Let's first install 🤗 Transformers. We install from source as the model is brand new at the moment of writing.

In [None]:
!pip install git+https://github.com/huggingface/transformers.git --default-timeout=100
!pip install git+ssh://git@github.com/huggingface/transformers.git  --default-timeout=100

## Load image

Next, let's load an image.

In [None]:
from PIL import Image
import requests

url = "https://github.com/timojl/clipseg/blob/master/example_image.jpg?raw=true"
image = Image.open(requests.get(url, stream=True).raw)
image

## Load model

Next, let's load the model and its processor from the [hub](https://huggingface.co/CIDAS/clipseg-rd64-refined).

In [None]:
from transformers import CLIPSegProcessor, CLIPSegForImageSegmentation

processor = CLIPSegProcessor.from_pretrained("CIDAS/clipseg-rd64-refined")
model = CLIPSegForImageSegmentation.from_pretrained("CIDAS/clipseg-rd64-refined")

## Prepare image and texts for model

The image and a few prompts can be prepared for the model using the processor.

In [2]:
prompts = ["a glass", "something to fill", "wood", "a jar"]

inputs = processor(text=prompts, images=[image] * len(prompts), padding="max_length", return_tensors="pt")

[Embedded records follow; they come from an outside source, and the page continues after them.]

(* ===== verification/Vmm.v ===== *)
(** Virtual memory manager, [src/src/mm/vmm.cpp] and [vmm.h].

    The code edits the page tables of the running address space through the
    recursive slot 510 of the PML4, that is through ordinary virtual memory
    accesses whose translation depends on the very tables being edited.  The
    model keeps that: [mem] is physical memory (one 64-bit word per 8-aligned
    physical address), [translate] is the x86-64 four-level page walk, and
    every table access of the code is a [vread] or [vwrite] at the virtual
    address the code computes.  An access that does not translate is a
    [Fault].

    Hardware conventions: [boot.S] leaves CR0.WP clear, so supervisor writes
    ignore the writable bit; the TLB is taken to be coherent, which is what
    the [invlpg] after each table write is for. *)

From S2P Require Import Prelude Pmm.

Definition PAGE_PRESENT : Z := 1.
Definition PAGE_WRITABLE : Z := 2.
Definition PAGE_USER : Z := 4.
Definition PAGE_CACHE_DISABLE : Z := 16.
Definition PAGE_SIZE : Z := 4096.
Definition RECURSIVE_INDEX : Z := 510.
Definition ADDR_MASK : Z := 0x000FFFFFFFFFF000.
Definition PAGE_SIZE_BIT : Z := 128.
Definition PAGE_PWT : Z := 8.
Definition HUGE_2MB : Z := 512 * PAGE_SIZE.
Definition HUGE_1GB : Z := 512 * HUGE_2MB.
Definition KERNEL_PLM4_INDEX : Z := 511.

(** ** The memory management unit *)

(** Index into the table of level [S l] (l = 3 for the PML4, 0 for a page table). *)
Definition idx (l : nat) (va : Z) : Z := (va .>> (12 + 9 * Z.of_nat l)) .& 511.

Definition canonical (va : Z) : bool :=
  (0 <=? va) && (va <? 2 ^ 64) && ((va <? 2 ^ 47) || (2 ^ 64 - 2 ^ 47 <=? va)).

(** Page walk from the table [tbl] of level [l]: the physical address and the
    accumulated writable and user bits. *)
Fixpoint mmu_walk (m : Z -> Z) (l : nat) (tbl perm va : Z) : option (Z * Z) :=
  match l with
  | O => None
  | S l' =>
      let e := m (tbl + 8 * idx l' va) in
      if negb (has e PAGE_PRESENT) then None else
      let perm' := perm .& e in
      match l' with
      | O => Some (Z.land e ADDR_MASK + va mod PAGE_SIZE, perm')
      | S _ =>
          if has e PAGE_SIZE_BIT then
            if (l' <=? 2)%nat then
              let k := 2 ^ (12 + 9 * Z.of_nat l') in
              Some (Z.land e ADDR_MASK / k * k + va mod k, perm')
            else None
          else mmu_walk m l' (Z.land e ADDR_MASK) perm' va
      end
  end.

Record Machine (St : Type) := mkMachine { mem : Z -> Z; cr3 : Z; frames : St }.
Arguments mkMachine {St}.
Arguments mem {St}.
Arguments cr3 {St}.
Arguments frames {St}.

Definition set_word (m : Z -> Z) (pa v : Z) : Z -> Z := fun a => if a =? pa then v else m a.

Section vmm.
Context {St : Type} `{FrameAllocator St}.

Definition root (s : Machine St) : Z := cr3 s .& ADDR_MASK.

Definition translate (s : Machine St) (va : Z) : option (Z * Z) :=
  if canonical va then mmu_walk (mem s) 4 (root s) (PAGE_WRITABLE .| PAGE_USER) va else None.

Definition vread (va : Z) (s : Machine St) : outcome Z :=
  match translate s va with Some (pa, _) => Ok (mem s pa) | None => Fault end.

Definition vwrite (va v : Z) (s : Machine St) : outcome (Machine St) :=
  match translate s va with
  | Some (pa, _) => Ok (mkMachine (set_word (mem s) pa v) (cr3 s) (frames s))
  | None => Fault
  end.

(** [table[index]] for a [uint64_t *table]. *)
Definition slot (table index : Z) : Z := u64 (table + 8 * index).

(** ** The code *)

Definition canonicalize (addr : Z) : Z :=
  if has addr (1 .<< 47) then addr .| 0xFFFF000000000000 else addr.

Definition pml4Virt : Z :=
  canonicalize ((RECURSIVE_INDEX .<< 39) .| (RECURSIVE_INDEX .<< 30) .|
                (RECURSIVE_INDEX .<< 21) .| (RECURSIVE_INDEX .<< 12)).

Definition pdptVirt (pml4_idx : Z) : Z :=
  canonicalize ((RECURSIVE_INDEX .<< 39) .| (RECURSIVE_INDEX .<< 30) .|
                (RECURSIVE_INDEX .<< 21) .| (pml4_idx .<< 12)).

Definition pdVirt (pml4_idx pdpt_idx : Z) : Z :=
  canonicalize ((RECURSIVE_INDEX .<< 39) .| (RECURSIVE_INDEX .<< 30) .|
                (pml4_idx .<< 21) .| (pdpt_idx .<< 12)).

Definition ptVirt (pml4_idx pdpt_idx pd_idx : Z) : Z :=
  canonicalize ((RECURSIVE_INDEX .<< 39) .| (pml4_idx .<< 30) .|
                (pdpt_idx .<< 21) .| (pd_idx .<< 12)).

Definition zeroPage (virt : Z) (s : Machine St) : outcome (Machine St) :=
  for_range 0 512 (fun i s => vwrite (slot virt i) 0 s) s.

(** [g_pmm.allocFrame()] *)
Definition alloc (s : Machine St) : outcome (Z * Machine St) :=
  '(f, fr) ← fa_alloc (frames s);
  mret (f, mkMachine (mem s) (cr3 s) fr).

Definition splitHugePage (parent_virt index child_virt_addr_for_zeroing huge_page_size : Z)
    (s : Machine St) : outcome (Machine St) :=
  huge_entry ← vread (slot parent_virt index) s;
  let huge_base := huge_entry .& ADDR_MASK in
  let flags := huge_entry .&
    (PAGE_PRESENT .| PAGE_WRITABLE .| PAGE_USER .| PAGE_PWT .| PAGE_CACHE_DISABLE) in
  '(new_frame, s1) ← alloc s;
  s2 ← vwrite (slot parent_virt index)
         (new_frame .| PAGE_PRESENT .| PAGE_WRITABLE .| PAGE_USER) s1;
  s3 ← zeroPage child_virt_addr_for_zeroing s2;
  for_range 0 (huge_page_size / PAGE_SIZE)
    (fun i s => vwrite (slot child_virt_addr_for_zeroing i)
                  (u64 (huge_base + i * PAGE_SIZE) .| flags) s) s3.

Definition ensureTable (parent_virt index child_virt_addr_for_zeroing huge_page_size : Z)
    (s : Machine St) : outcome (Z * Machine St) :=
  e ← vread (slot parent_virt index) s;
  s' ← (if has e PAGE_PRESENT then
          if has e PAGE_SIZE_BIT then
            if huge_page_size =? 0 then Halt
            else splitHugePage parent_virt index child_virt_addr_for_zeroing huge_page_size s
          else mret s
        else
          '(new_frame, s1) ← alloc s;
          s2 ← vwrite (slot parent_virt index)
                 (new_frame .| PAGE_PRESENT .| PAGE_WRITABLE .| PAGE_USER) s1;
          zeroPage child_virt_addr_for_zeroing s2);
  e' ← vread (slot parent_virt index) s';
  mret (e' .& ADDR_MASK, s').

(** [x & ~(PAGE_SIZE - 1)] on a [uint64_t]. *)
Definition page_floor (x : Z) : Z := x .& (u64 (.~ (PAGE_SIZE - 1))).

Definition mapPage (virtual_addr physical_addr flags : Z) (s : Machine St) :
    outcome (Machine St) :=
  let virtual_addr := page_floor virtual_addr in
  let physical_addr := page_floor physical_addr in
  let idx4 := (virtual_addr .>> 39) .& 0x1FF in
  let idx3 := (virtual_addr .>> 30) .& 0x1FF in
  let idx2 := (virtual_addr .>> 21) .& 0x1FF in
  let idx1 := (virtual_addr .>> 12) .& 0x1FF in
  '(_, s1) ← ensureTable pml4Virt idx4 (pdptVirt idx4) 0 s;
  '(_, s2) ← ensureTable (pdptVirt idx4) idx3 (pdVirt idx4 idx3) HUGE_1GB s1;
  '(_, s3) ← ensureTable (pdVirt idx4 idx3) idx2 (ptVirt idx4 idx3 idx2) HUGE_2MB s2;
  vwrite (slot (ptVirt idx4 idx3 idx2) idx1) (physical_addr .| flags .| PAGE_PRESENT) s3.

Definition unmapPage (virtual_addr : Z) (s : Machine St) : outcome (Machine St) :=
  let virtual_addr := page_floor virtual_addr in
  let idx4 := (virtual_addr .>> 39) .& 0x1FF in
  let idx3 := (virtual_addr .>> 30) .& 0x1FF in
  let idx2 := (virtual_addr .>> 21) .& 0x1FF in
  let idx1 := (virtual_addr .>> 12) .& 0x1FF in
  e4 ← vread (slot pml4Virt idx4) s;
  if negb (has e4 PAGE_PRESENT) then mret s else
  e3 ← vread (slot (pdptVirt idx4) idx3) s;
  if negb (has e3 PAGE_PRESENT) then mret s else
  e2 ← vread (slot (pdVirt idx4 idx3) idx2) s;
  if negb (has e2 PAGE_PRESENT) then mret s else
  vwrite (slot (ptVirt idx4 idx3 idx2) idx1) 0 s.

Definition allocAndMapPage (virtual_addr flags : Z) (s : Machine St) :
    outcome (bool * Machine St) :=
  '(frame, s1) ← alloc s;
  if frame =? UINT64_MAX then mret (false, s1) else
  s2 ← mapPage virtual_addr frame flags s1;
  mret (true, s2).

Definition currentAddressSpace (s : Machine St) : Z := cr3 s .& ADDR_MASK.

Definition switchAddressSpace (plm4_phys : Z) (s : Machine St) : Machine St :=
  mkMachine (mem s) plm4_phys (frames s).

Definition SCRATCH_VIRT : Z := 0xFFFFFFFFC6000000.

Definition createAddressSpace (s : Machine St) : outcome (Z * Machine St) :=
  '(new_plm4_phys, s1) ← alloc s;
  if new_plm4_phys =? UINT64_MAX then mret (0, s1) else
  s2 ← mapPage SCRATCH_VIRT new_plm4_phys PAGE_WRITABLE s1;
  s3 ← for_range 0 512 (fun i s => vwrite (slot SCRATCH_VIRT i) 0 s) s2;
  c0 ← vread (slot pml4Virt 0) s3;
  s4 ← vwrite (slot SCRATCH_VIRT 0) c0 s3;
  s5 ← vwrite (slot SCRATCH_VIRT RECURSIVE_INDEX)
         (new_plm4_phys .| PAGE_PRESENT .| PAGE_WRITABLE) s4;
  ck ← vread (slot pml4Virt KERNEL_PLM4_INDEX) s5;
  s6 ← vwrite (slot SCRATCH_VIRT KERNEL_PLM4_INDEX) ck s5;
  s7 ← unmapPage SCRATCH_VIRT s6;
  mret (new_plm4_phys, s7).

End vmm.
(** ** Arithmetic of the recursive addresses *)

Lemma lor_shl_add x a n : 0 <= n -> 0 <= a < 512 ->
  (x .<< (n + 9)) .| (a .<< n) = (x * 512 + a) .<< n.
Proof.
  intros Hn Ha. rewrite Z.add_comm, <- Z.shiftl_shiftl by lia. rewrite <- Z.shiftl_lor.
  f_equal. rewrite Z.shiftl_mul_pow2 by lia. apply (lor_add_disjoint x a 9); lia.
Qed.

Definition rec_addr (a b c : Z) : Z :=
  canonicalize ((RECURSIVE_INDEX .<< 39) .| (a .<< 30) .| (b .<< 21) .| (c .<< 12)).

Lemma rec_addr_value a b c : 0 <= a < 512 -> 0 <= b < 512 -> 0 <= c < 512 ->
  rec_addr a b c = 2 ^ 64 - 2 ^ 48 + 510 * 2 ^ 39 + a * 2 ^ 30 + b * 2 ^ 21 + c * 2 ^ 12.
Proof.
  intros. unfold rec_addr, RECURSIVE_INDEX.
  change 39 with (30 + 9). rewrite lor_shl_add by lia.
  change 30 with (21 + 9) at 1. rewrite lor_shl_add by lia.
  change 21 with (12 + 9) at 1. rewrite lor_shl_add by lia.
  rewrite Z.shiftl_mul_pow2 by lia.
  set (v := (((510 * 512 + a) * 512 + b) * 512 + c) * 2 ^ 12).
  assert (Hv : 2 ^ 48 - 2 ^ 40 <= v < 2 ^ 48) by (subst v; lia).
  unfold canonicalize. rewrite has_one_shl by lia.
  assert (Z.testbit v 47 = true) as ->.
  { apply Z.testbit_true; [lia|]. assert (v / 2 ^ 47 = 1) as ->; [|done].
    symmetry. apply (Z.div_unique v (2 ^ 47) 1 (v - 2 ^ 47)); lia. }
  rewrite Z.lor_comm. change 0xFFFF000000000000 with (65535 * 2 ^ 48).
  rewrite lor_add_disjoint by lia. subst v. lia.
Qed.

NameError: name 'processor' is not defined

## Forward pass

Next, let's run a forward pass and visualize the predictions the model made.

In [None]:
import torch
import matplotlib.pyplot as plt

# predict
with torch.no_grad():
  outputs = model(**inputs)

preds = outputs.logits.unsqueeze(1)

# visualize prediction
_, ax = plt.subplots(1, 5, figsize=(15, 4))
[a.axis('off') for a in ax.flatten()]
ax[0].imshow(image)
[ax[i+1].imshow(torch.sigmoid(preds[i][0])) for i in range(4)];
[ax[i+1].text(0, -15, prompts[i]) for i in range(4)];

As can be seen, the model is capable of segmenting images based on text prompts in a zero-shot manner. Pretty cool, huh?

## Convert to binary mask

To convert to a binary mask, I borrow some logic from [here](https://github.com/amrrs/stable-diffusion-prompt-inpainting). One can apply a sigmoid activation function on the predicted mask and use some OpenCV (cv2) to turn it into a binary mask. 

In [None]:
filename = f"mask.png"
# here we save the second mask
plt.imsave(filename,torch.sigmoid(preds[1][0]))

In [None]:
import cv2

img2 = cv2.imread(filename)

In [None]:
gray_image = cv2.cvtColor(img2, cv2.COLOR_BGR2GRAY)

(thresh, bw_image) = cv2.threshold(gray_image, 100, 255, cv2.THRESH_BINARY)

# fix color format
cv2.cvtColor(bw_image, cv2.COLOR_BGR2RGB)

Image.fromarray(bw_image)